Marsiglia, De Zerbi smentisce l’addio: “Non c’è nulla da confermare. Ero e sono l’allenatore del Marsiglia”

Dopo l’eliminazione dalla Champions, Roberto De Zerbi smentisce le voci d’addio e conferma la sua permanenza sulla panchina del Marsiglia.

Roberto De Zerbi ha deciso di metterci la faccia e di spegnere personalmente le voci sul suo futuro dopo l’eliminazione del Marsiglia dalla Champions League. Alla vigilia della sfida di Ligue 1 contro il Paris FC, il tecnico ha confermato la propria permanenza in panchina, chiarendo quanto accaduto nelle ore successive al pesante ko di Bruges.

Le parole di De Zerbi dopo l’eliminazione

«Domani sarò in panchina». Con questa frase, pronunciata in conferenza stampa in videocollegamento, De Zerbi ha chiuso 24 ore di indiscrezioni e ricostruzioni contrastanti. La sconfitta per 3-0 contro il Club Bruges nell’ultima giornata della fase a gironi di Champions League, costata l’eliminazione europea, aveva lasciato il segno sull’ambiente marsigliese.

Un giovedì di tensione a Marsiglia

Il giorno successivo alla debacle in Belgio è stato particolarmente turbolento. La squadra si è allenata in un centro sportivo nella regione parigina, tra Rambouillet e Clairefontaine, una scelta programmata da tempo ma che ha alimentato i sospetti quando diversi media hanno riportato l’assenza di De Zerbi alla seduta.

Perché De Zerbi non ha diretto l’allenamento

A chiarire la situazione è stato lo stesso allenatore:
«Non ho diretto l’allenamento perché ho passato molto tempo ad analizzare il Paris FC, ho dormito poco e non stavo bene. Tutto il resto sono solo cose scritte e dette. Io sono qui, davanti a voi. Questa è la verità».

Il confronto con la dirigenza

De Zerbi ha ammesso che l’eliminazione dalla Champions è stata dolorosa:
«Abbiamo perso una partita importante, e l’abbiamo persa male. Fa male».
Il tecnico ha confermato un confronto con il presidente Pablo Longoria e il direttore sportivo Medhi Benatia per individuare le soluzioni migliori in vista dei prossimi impegni.

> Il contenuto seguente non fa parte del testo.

(** C17. Every search ends, whatever the time budget, the score threshold and the
    distinct field, with any rules that keep the contract [RankingRuleOk] and are not in
    use when it starts, and a query that is valid for them (the rule that sorts by a
    field and, under the conditions of [graph_rule_ok], the graph-based rules keep that contract).  Unless a rule fails it returns at
    most [length] distinct documents of the universe with as many scores, all of
    them among the candidates it reports, and no two of them share a value of
    the distinct field.  More fuel does not change the result.  The offset and the limit are
    not negative and their sum is a [u64]; a document that shares a value of the distinct field with
    another is shared with by it, that is, the two tables of the facets agree. *)
Theorem bucket_sort_returns `{RankingRule, !RankingRuleOk} P rules query universe :
  Forall rule_idle rules → query_valid query →
  0 ≤ sp_from P → 0 ≤ sp_length P → sp_from P + sp_length P ≤ u64_max →
  (∀ fid, sp_distinct P = Some fid → sharing_symmetric (sp_facets P) fid) →
  ∃ fuel r, (∀ fuel', (fuel ≤ fuel')%nat → bucket_sort P fuel' rules query universe = Some r) ∧
  match r with
  | Ok out => NoDup (out_docids out) ∧ (∀ x, x ∈ out_docids out → x ∈ out_all_candidates out) ∧
      out_all_candidates out ⊆ universe ∧ Z.of_nat (length (out_docids out)) ≤ sp_length P ∧
      length (out_scores out) = length (out_docids out) ∧
      ∀ fid, sp_distinct P = Some fid → unrelated (sp_facets P) fid (out_docids out)
  | Err _ => True
  | Panic => False
  end.
Proof.
  intros Hidle Hq Hf Hl Hfl Hsym. unfold bucket_sort.
  destruct (bm_len universe <? sp_from P).
  { eexists O, _. split; [done|]. cbn. split_and!; try done; [constructor|by intros x ?%elem_of_nil|by intros fid _ x y ?%elem_of_nil]. }
  destruct rules as [|rule rules].
  { destruct (sp_distinct P) as [fid|] eqn:Hfid.
    - destruct (placeholder_loop _ _ _ _ _ _) as [results excluded] eqn:Hr. eexists O, _. split; [done|]. rewrite <-Hfid.
      apply (placeholder_output_ok P universe fid); try done. by apply Hsym.
    - eexists O, _. split; [done|]. rewrite <-Hfid. by apply slice_output_ok. }
  apply Forall_cons in Hidle as [Hrule Hidle]. pose proof (start_ok rule universe query Hrule Hq) as Hstart.
  destruct (start_iteration rule universe query) as [rule'|e|]; [|by eexists O, _|done].
  set (st := mkSortState _ _ _ _ _ _ _ _).
  assert (Hi : sort_inv P universe (S (length rules)) st) by (by apply initial_sort_inv).
  assert (Hst : ready st).
  { split; [constructor; cbn; [intros i r u Hlt; lia|]|intros r u; cbn; by intros [= <-] [= <-]].
    intros [|i] r Hlt; [lia|]. intros Hr. by eapply Forall_lookup_1. }
  destruct (sort_loop_spec P universe _ Hl Hf Hsym 0 st Hi Hst) as (fuel & r & Hr & Hres).
  exists fuel, r. split; [intros fuel' Hle; by eapply sort_loop_more|]. destruct r as [out|e|]; [|done|done].
  destruct Hres as (st' & [] & ->). cbn. split_and!; try done. intros fid Hfid. by apply si_distinct0.
Qed.
(* ===== verification/FacetBulk.v ===== *)
(** * Building the levels of facets

    [crates/milli-core/src/update/facet]: [bulk.rs] updates the values of the
    facets (level 0) and builds the groups of the higher levels from them, with
    [clear_facet_levels] of [mod.rs].  What they build is the groups the searches
    rely on. *)

From S2P Require Import Prelude TaskTypes SchedUtils Facet FacetSort.
From Stdlib Require Import Ascii.
From Stdlib Require String.
Open Scope Z_scope.

(** ** The database *)

#[export] Instance FacetGroupKey_eq_dec : EqDecision FacetGroupKey.
Proof. solve_decision. Defined.

Definition key_eqb (k1 k2 : FacetGroupKey) : bool := negb (key_lt k1 k2) && negb (key_lt k2 k1).

(** [db.get], [db.put] and [db.delete]. *)
Definition db_get (db : FacetDb) (k : FacetGroupKey) : option FacetGroupValue :=
  snd <$> find (λ e, key_eqb e.1 k) db.
Definition db_put (db : FacetDb) (k : FacetGroupKey) (v : FacetGroupValue) : FacetDb :=
  filter (λ e, key_lt e.1 k = true) db ++ (k, v) :: filter (λ e, key_lt k e.1 = true) db.
Definition db_delete (db : FacetDb) (k : FacetGroupKey) : FacetDb :=
  filter (λ e, key_eqb e.1 k = false) db.

(** [prefix_iter] on a field and a level. *)
Definition level_entries (db : FacetDb) (field_id : Z) (level : nat) : FacetDb :=
  filter (λ e, fk_field_id e.1 = field_id ∧ fk_level e.1 = level) db.

(** [clear_facet_levels]: the keys from level 1 to level 255 with an empty
    bound. *)
Definition clear_facet_levels (db : FacetDb) (field_ids : list Z) : FacetDb :=
  foldl (λ db field_id,
    filter (λ e, key_lt e.1 (mkFacetGroupKey field_id 1 "") || key_lt (mkFacetGroupKey field_id 255 "") e.1 = true) db)
    db field_ids.

(** ** Bulk update *)

(** The change of a value: documents removed and added. *)
Record DelAdd := mkDelAdd {
  da_deletion : option bitmap;
  da_addition : option bitmap;
}.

“Sono e resto l’allenatore dell’OM”

Il messaggio è stato ribadito con forza:
«Non c’è nulla da confermare. Ero e sono l’allenatore del Marsiglia. Oggi ho preparato la squadra e domani sarò in panchina». De Zerbi ha anche aggiunto di sentirsi pronto a restare a lungo: «Ho la forza per altri cinque o sei anni».

Partite decisive per il futuro

Il calendario, però, non concede tregua. Dopo il Paris FC in campionato, il Marsiglia affronterà il Rennes negli ottavi di finale di Coppa di Francia e poi il Paris Saint-Germain in Ligue 1. «Servono due vittorie – ha spiegato De Zerbi – poi vedremo le cose da un’altra prospettiva».

La posizione della dirigenza

Prima del ko europeo, il Marsiglia aveva battuto il Lens 3-1, posizionandosi al terzo posto in classifica con un buon margine sul quinto posto, obiettivo minimo per tornare in Champions. Benatia, più critico verso i giocatori che verso l’allenatore, ha però sottolineato la poca costanza della squadra:
«Non sappiamo mai quale Marsiglia scenderà in campo. Se è quello di Bruges, prendiamo cinque gol. Se è quello di Lens, possiamo battere chiunque».

Un clima di incertezza che rende le prossime partite decisive, non solo per la stagione dell’OM, ma anche per il futuro immediato di Roberto De Zerbi sulla panchina marsigliese.